“Therefore the kingdom of heaven may be compared to a king who wished to settle accounts with his servants. When he began the reckoning, one was brought to him who owed him ten thousand talents; and as he could not pay, his lord ordered him to be sold, with his wife and children and all that he had, and payment to be made. So the servant fell on his knees, imploring him, ‘Lord, have patience with me, and I will pay you everything.’ And out of pity for him the lord of that servant released him and forgave him the debt…” (Matthew 18:23-27)
Archimandrite Aimilianos makes interesting use of Christ’s Parable of the Unforgiving Servant (Matthew 18:23-35) to see himself as he is: a sinner. He says our experience of God’s holiness and glory helps us understand what it is to be human gifted with a good place in God’s created universe. When he applies Christ’s parable to his own life, he is able to see what kind of person he is.
“Seeing and feeling the holiness and glory of God, I begin to understand the nature of my own nakedness and nothingness. I understand that I am a sinner—that I am nobody, nothing, mere dust and ashes (Genesis 18.27) —and thus I fall down at the feet of Christ, and that falling down will be the expression and confession of my nothingness. It is the vision of the glory of God, in other words, which enables me to see myself, to recognize my true self and to gain practical, experiential knowledge of myself.
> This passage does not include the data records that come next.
Lemma pagedir_get_page_spec va : 0 <= va -> is_user_vaddr va = true ->
  pagedir_get_page pd va s =
    Ret (match mapping s pd va with Some (page, _) => page + pg_ofs va | None => NULL end, s).
Proof.
  intros H1 H2. unfold pagedir_get_page. rewrite H2. apply lookup_then; [done..|].
  rewrite mapping_pte. destruct (pte s pd va) as [e|] eqn:E; [|done].
  destruct (pte_table _ _ _ _ E) as (pt & T & Ee). exists pt. split_and!; try done.
  unfold bind. rewrite load_pte by done. cbn [obind]. rewrite <- Ee. cbn [mbind option_bind].
  unfold mapping_of. destruct (Z.land e PTE_P =? 0) eqn:P; [done|]. cbn [negb].
  destruct (frame_live va e H1 H2 E P) as [_ L].
  pose proof (live_kernel_page s _ V L) as [[_ R] _].
  unfold lift. rewrite pte_get_page_spec; [done| |done]. by eapply pte_range.
Qed.
End Read.

(** * Adding a mapping *)

Lemma grown_trans_write s s1 s2 own new own2 : grown s s1 own new -> vm_ok s2 -> same_cpu s1 s2 ->
  keeps s1 s2 own2 -> (forall q, page_used (pages s2) q = page_used (pages s1) q) ->
  (forall q, own q -> own2 q) -> grown s s2 (fun q => own2 q /\ live_page s q) new.
Proof.
  intros [G1 G2 G3 G4 G5] V2 C2 K2 U2 HO. split; try done.
  - by eapply same_cpu_trans.
  - intros q Lq N. destruct (G3 q Lq) as [L1 P1]; [intros H; apply N; auto|].
    destruct (K2 q L1) as [L2 P2]; [intros H; apply N; auto|]. split; [done|].
    by eapply same_page_trans.
  - intros q Hq. by rewrite U2, G5.
Qed.

Lemma grown_weaken s s' (own own' : Z -> Prop) new : grown s s' own new ->
  (forall q, own q -> live_page s q -> own' q) -> grown s s' own' new.
Proof. intros [G1 G2 G3 G4 G5] H. split; try done. intros q Lq N. apply G3; auto. Qed.

Definition maps_page (s s' : vm) (pd upage : Z) (m : option (Z * bool)) : Prop :=
  forall u, 0 <= u -> is_user_vaddr u = true ->
    mapping s' pd u = if decide (pg_no u = pg_no upage) then m else mapping s pd u.

Lemma set_page_asserts s kpage : vm_ok s -> live_page s kpage ->
  pg_ofs kpage = 0 /\ exists p, vtop kpage = Ret p /\ (Z.shiftr p PTSHIFT <? init_ram_pages s) = true.
Proof.
  intros V L. pose proof (live_bounds s kpage V L) as B. destruct L as [Hm _].
  split; [by rewrite pg_ofs_mod|]. exists (kpage - PHYS_BASE). unfold vtop, is_kernel_vaddr.
  rewrite (proj2 (Z.leb_le _ _)) by lia. split; [done|].
  change PTSHIFT with 12. rewrite Z.shiftr_div_pow2 by lia. change (2 ^ 12) with 4096.
  apply Z.ltb_lt, Z.div_lt_upper_bound; lia.
Qed.

Lemma mapping_None s pd va e : pte s pd va = Some e -> mapping s pd va = None ->
  (Z.land e PTE_P =? 0) = true.
Proof. rewrite mapping_pte. intros ->. cbn. unfold mapping_of. by destruct (_ =? 0). Qed.

Section SetPage.
Context (s : vm) (pd : Z) (V : vm_ok s) (OK : pd_ok s pd) (Hpd : pd <> init_page_dir s).
Context (upage kpage : Z) (writable : bool).
Context (Hu0 : 0 <= upage) (Hua : upage mod 4096 = 0) (Huu : is_user_vaddr upage = true).
Context (Hk : live_page s kpage).

(** [pagedir_set_page] up to and including its call of [lookup_page]. *)
Lemma set_page_enter : pagedir_set_page pd upage kpage writable s =
  (let! pte := lookup_page pd upage true in
   if negb (pte =? NULL) then
     let! e := load_word pte in
     assert! Z.land e PTE_P =? 0 in
     let! w := lift (pte_create_user kpage writable) in
     let! _ := store_word pte w in
     ret true
   else ret false) s.
Proof.
  destruct (set_page_asserts s kpage V Hk) as (A & p & B & C).
  unfold pagedir_set_page. rewrite pg_ofs_mod, Hua, A, Huu. cbn [Z.eqb]. rewrite B, bind_lift_Ret.
  unfold bind at 1, gets. cbn [obind]. rewrite C. unfold bind at 1. cbn [obind].
  by rewrite (proj2 (Z.eqb_neq _ _) Hpd).
Qed.

Lemma set_page_spec : kpage ∉ pd_pages s pd -> mapping s pd upage = None ->
  (exists s' new, pagedir_set_page pd upage kpage writable s = Ret (true, s') /\
     grown s s' (node s pd) new /\ pd_ok s' pd /\ same_kernel_half s s' pd /\
     pd_pages s' pd ≡ₚ kpage :: new ++ pd_pages s pd /\
     maps_page s s' pd upage (Some (kpage, writable)) /\
     (forall q, node s' pd q -> node s pd q \/ q ∈ new) /\ same_page (mem (pages s)) (mem (pages s')) kpage /\
     (forall u e, 0 <= u -> is_user_vaddr u = true -> pg_no u <> pg_no upage ->
        pte s pd u = Some e -> pte s' pd u = Some e)) \/
  (table s pd (pd_no upage) = None /\ pool_exhausted (kernel_pool (pages s)) 1 /\
   pagedir_set_page pd upage kpage writable s = Ret (false, s)).
Proof.
  intros Hown Hm.
  destruct (lookup_page_create s pd V OK upage Hu0 Huu)
    as [(s1 & pt & new & EL & G & O1 & K1 & T1 & P1 & N1 & Q1 & M1)|(T & X & EL)].
  2:{ right. rewrite set_page_enter. unfold bind at 1. by rewrite EL. }
  left. rewrite set_page_enter. unfold bind at 1. rewrite EL. cbn [obind]. pose proof (gr_ok _ _ _ _ G) as V1.
  destruct (table_at_live s1 pd V1 O1 upage pt Hu0 Huu T1) as [Lpt NN].
  rewrite (proj2 (Z.eqb_neq _ _) NN). cbn [negb]. unfold bind at 1.
  rewrite (load_pte s1 pd V1 O1 upage pt Hu0 Huu T1). cbn [obind].
  set (e := pte_at s1 pt (pt_no upage)).
  assert (pte s1 pd upage = Some e) as E1 by (unfold pte; by rewrite T1).
  pose proof (grown_live _ _ _ _ _ G Hk) as Lk.
  pose proof (mapping_None s1 pd upage e E1 ltac:(by rewrite M1)) as PE. rewrite PE.
  destruct (pte_create_spec kpage writable (live_kernel_page s1 kpage V1 Lk))
    as (w & -> & Rw & Ew & W0 & W1).
  rewrite bind_lift_Ret.
  destruct (entry_set_spec s1 pd V1 O1 upage Hu0 Huu pt e T1 E1 w Rw)
    as [ST V2 C2 K2 HD HP HA HR HU].
  unfold bind at 1. rewrite ST. cbn [obind ret]. set (s2 := write_word _ _ _) in *.
  assert (frames_of w = [kpage]) as Fw.
  { unfold frames_of. by rewrite present_bit, W0, Ew. }
  assert (frames_of e = []) as Fe by (unfold frames_of; by rewrite PE).
  assert (pd_pages s2 pd ≡ₚ kpage :: pd_pages s1 pd) as P2.
  { apply (HA [kpage]). by rewrite Fw, Fe. }
  exists s2, new. split; [done|].
  assert (grown s s2 (node s pd) new) as G2.
  { eapply grown_weaken; [eapply (grown_trans_write s s1 s2 _ _ (node s1 pd)); try done|].
    - intros q <-. by left.
    - intros q [Nq _] [Hq Uq]. destruct (N1 q Nq) as [|Hin]; [done|]. exfalso.
      pose proof (gr_new _ _ _ _ G) as F. rewrite Forall_forall in F. rewrite (F q Hin) in Uq. done. }
  split_and!; try done.
  - apply (pd_ok_intro s1); try done.
    + rewrite P2, P1. rewrite <- P1. apply NoDup_cons. split; [|apply O1]. rewrite P1.
      intros [Hn|Hp]%elem_of_app; [|done]. destruct Hk as [_ Hk2].
      pose proof (gr_new _ _ _ _ G) as F. rewrite Forall_forall in F. rewrite (F _ Hn) in Hk2. done.
    + rewrite P2. constructor; [by destruct Lk; split; [|rewrite HU]|].
      eapply Forall_impl; [apply O1|]. intros q [Lm Lu]. split; [done|]. by rewrite HU.
  - intros k Hk'. rewrite HD by lia. by apply K1.
  - by rewrite P2, P1.
  - intros u U1 U2. rewrite mapping_pte, HP by done. destruct (decide (pg_no u = pg_no upage)).
    + cbn. unfold mapping_of. by rewrite present_bit, W0, Ew, W1.
    + by rewrite <- mapping_pte, M1.
  - intros q Nq. apply N1. destruct Nq as [-> |(k & Hk2 & Tk)]; [by left|right]. exists k.
    split; [done|]. rewrite <- Tk. unfold table. by rewrite HD by lia.
  - apply (gr_keeps _ _ _ _ G2); [done|]. intros Nk. apply Hown. by apply node_in_pages.
  - intros u ue U1 U2 N H. rewrite HP, decide_False by done. by apply Q1.
Qed.

(** Mapping a page twice fails an assertion. *)
Lemma set_page_mapped : mapping s pd upage <> None ->
  pagedir_set_page pd upage kpage writable s = Panic.
Proof.
  intros Hm. rewrite set_page_enter. unfold bind at 1. rewrite mapping_pte in Hm.
  destruct (pte s pd upage) as [e|] eqn:E; [|done]. destruct (pte_table _ _ _ _ E) as (pt & T & Ee).
  rewrite (lookup_page_found s pd V OK upage true pt) by done. cbn [obind].
  destruct (table_at_live s pd V OK upage pt Hu0 Huu T) as [Lpt NN].
  rewrite (proj2 (Z.eqb_neq _ _) NN). cbn [negb]. unfold bind at 1.
  rewrite (load_pte s pd V OK upage pt Hu0 Huu T). cbn [obind]. rewrite <- Ee.
  cbn in Hm. unfold mapping_of in Hm. by destruct (Z.land e PTE_P =? 0).
Qed.
End SetPage.

(** * Changing bits of an entry *)

Lemma testbit_u32 x j : 0 <= j -> Z.testbit (u32 x) j = (j <? 32) && Z.testbit x j.
Proof.
  intros Hj. unfold u32. destruct (j <? 32) eqn:E.
  - by rewrite Z.mod_pow2_bits_low by lia.
  - by rewrite Z.mod_pow2_bits_high by lia.
Qed.

Lemma u32_bit_high e j : in_u32 e -> 32 <= j -> Z.testbit e j = false.
Proof. intros He Hj. rewrite <- (u32_small e He). rewrite testbit_u32 by lia. lia. Qed.

(** The word with bit [i] set or cleared, as the C code computes it. *)
Definition put_bit (e i : Z) (b : bool) : Z :=
  if b then Z.lor e (2 ^ i) else Z.land e (u32 (Z.lnot (2 ^ i))).

Lemma put_bit_spec e i b : in_u32 e -> 0 <= i < 12 ->
  in_u32 (put_bit e i b) /\ Z.testbit (put_bit e i b) i = b /\
  (forall j, 0 <= j -> j <> i -> Z.testbit (put_bit e i b) j = Z.testbit e j) /\
  entry_page (put_bit e i b) = entry_page e.
Proof.
  intros He Hi.
  assert (forall j, 0 <= j -> Z.testbit (put_bit e i b) j = if decide (j = i) then b else Z.testbit e j)
    as T.
  { intros j Hj. unfold put_bit. destruct b.
    - rewrite Z.lor_spec, Z.pow2_bits_eqb by lia. case_decide; [subst; lia|].
      by rewrite (proj2 (Z.eqb_neq i j)), orb_false_r by lia.
    - rewrite Z.land_spec, testbit_u32 by lia. destruct (j <? 32) eqn:E.
      + rewrite Z.lnot_spec, Z.pow2_bits_eqb by lia. case_decide; [subst; lia|].
        by rewrite (proj2 (Z.eqb_neq i j)), andb_true_r by lia.
      + rewrite u32_bit_high by lia. by case_decide. }
  split; [|split; [|split]].
  - unfold put_bit. assert (0 < 2 ^ i < 2 ^ 32) by (split; [lia|apply Z.pow_lt_mono_r; lia]).
    destruct b; [apply (lor_small _ _ 32); lia|]. set (x := Z.land _ _).
    enough (u32 x = x) as <- by apply u32_range.
    apply Z.bits_inj'. intros j Hj. rewrite testbit_u32 by done. destruct (j <? 32) eqn:E; [done|].
    unfold x. by rewrite Z.land_spec, u32_bit_high by lia.
  - rewrite T by lia. by rewrite decide_True.
  - intros j Hj N. rewrite T by lia. by rewrite decide_False.
  - unfold entry_page. f_equal. apply Z.bits_inj'. intros j Hj. rewrite !Z.land_spec, T by lia.
    case_decide as D; [|done]. subst j. change PTE_ADDR with (Z.shiftl (Z.ones 20) 12).
    rewrite Z.shiftl_spec, Z.testbit_neg_r by lia. by rewrite !andb_false_r.
Qed.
For example, let’s say that I’ve offended one of you. But you remain calm, and when I see your graciousness, and how readily you overlook my bad behavior, and how quick you are to forgive me, then I say: ‘What a rude and insensitive man I am!’ When I see that you’ve forgiven my debt of 10,000 talents (c.f. Matthew 18.24), then I’ll say: ‘What sort of person am I, who won’t even give 5 denarii to someone else?’
In the face of God’s glory and holiness, I acquire empirical, experiential knowledge of myself.” (THE WAY OF THE SPIRIT, p 25)
The spiritual experiences we have of God, God’s love and forgiveness, or the forgiveness from anyone we know, open our eyes, hearts and minds not only to God, and to the other, but also reveal to us our own faults and our need to be forgiven. Others don’t see me as sinless and faultless as I may see myself, so they help me to see me as I am, or perhaps as God sees me, not as I think I am.